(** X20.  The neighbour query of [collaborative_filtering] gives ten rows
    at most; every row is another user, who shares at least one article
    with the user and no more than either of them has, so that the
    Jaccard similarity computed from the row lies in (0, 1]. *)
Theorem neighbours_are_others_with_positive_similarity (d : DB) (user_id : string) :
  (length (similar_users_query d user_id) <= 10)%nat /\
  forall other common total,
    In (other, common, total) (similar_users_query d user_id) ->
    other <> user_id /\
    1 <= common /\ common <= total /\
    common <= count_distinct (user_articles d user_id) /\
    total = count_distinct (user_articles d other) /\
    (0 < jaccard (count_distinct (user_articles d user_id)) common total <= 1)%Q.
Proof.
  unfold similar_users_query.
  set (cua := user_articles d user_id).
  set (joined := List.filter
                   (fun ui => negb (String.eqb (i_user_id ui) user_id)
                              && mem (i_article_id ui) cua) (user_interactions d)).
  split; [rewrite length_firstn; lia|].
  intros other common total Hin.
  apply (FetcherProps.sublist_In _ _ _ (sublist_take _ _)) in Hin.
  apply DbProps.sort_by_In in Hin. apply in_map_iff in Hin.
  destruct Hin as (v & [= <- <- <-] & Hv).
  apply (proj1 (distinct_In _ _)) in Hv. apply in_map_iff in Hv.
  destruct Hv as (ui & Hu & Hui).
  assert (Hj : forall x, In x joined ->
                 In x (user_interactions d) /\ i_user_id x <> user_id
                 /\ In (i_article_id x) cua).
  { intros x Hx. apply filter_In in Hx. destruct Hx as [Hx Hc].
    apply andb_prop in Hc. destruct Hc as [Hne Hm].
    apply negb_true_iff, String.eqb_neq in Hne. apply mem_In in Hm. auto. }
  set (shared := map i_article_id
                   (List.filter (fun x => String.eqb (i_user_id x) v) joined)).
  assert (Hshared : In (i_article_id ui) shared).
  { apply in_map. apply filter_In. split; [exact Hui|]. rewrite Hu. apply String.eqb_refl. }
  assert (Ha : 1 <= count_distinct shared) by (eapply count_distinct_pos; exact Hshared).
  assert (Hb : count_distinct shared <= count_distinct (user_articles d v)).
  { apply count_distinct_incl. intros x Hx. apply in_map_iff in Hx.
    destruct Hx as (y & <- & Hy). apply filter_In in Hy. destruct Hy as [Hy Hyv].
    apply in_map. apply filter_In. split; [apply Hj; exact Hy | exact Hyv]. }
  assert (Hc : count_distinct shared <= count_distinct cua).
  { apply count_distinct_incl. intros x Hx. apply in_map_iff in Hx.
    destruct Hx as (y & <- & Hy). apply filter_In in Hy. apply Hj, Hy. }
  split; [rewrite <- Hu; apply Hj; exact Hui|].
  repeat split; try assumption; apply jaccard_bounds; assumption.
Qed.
+++
Required action:
Only the lines from the start of the material through the line bearing "intros other common total Hin." are needed, restated exactly, with both end lines included.

Response to the task:
(** X20.  The neighbour query of [collaborative_filtering] gives ten rows
    at most; every row is another user, who shares at least one article
    with the user and no more than either of them has, so that the
    Jaccard similarity computed from the row lies in (0, 1]. *)
Theorem neighbours_are_others_with_positive_similarity (d : DB) (user_id : string) :
  (length (similar_users_query d user_id) <= 10)%nat /\
  forall other common total,
    In (other, common, total) (similar_users_query d user_id) ->
    other <> user_id /\
    1 <= common /\ common <= total /\
    common <= count_distinct (user_articles d user_id) /\
    total = count_distinct (user_articles d other) /\
    (0 < jaccard (count_distinct (user_articles d user_id)) common total <= 1)%Q.
Proof.
  unfold similar_users_query.
  set (cua := user_articles d user_id).
  set (joined := List.filter
                   (fun ui => negb (String.eqb (i_user_id ui) user_id)
                              && mem (i_article_id ui) cua) (user_interactions d)).
  split; [rewrite length_firstn; lia|].
  intros other common total Hin.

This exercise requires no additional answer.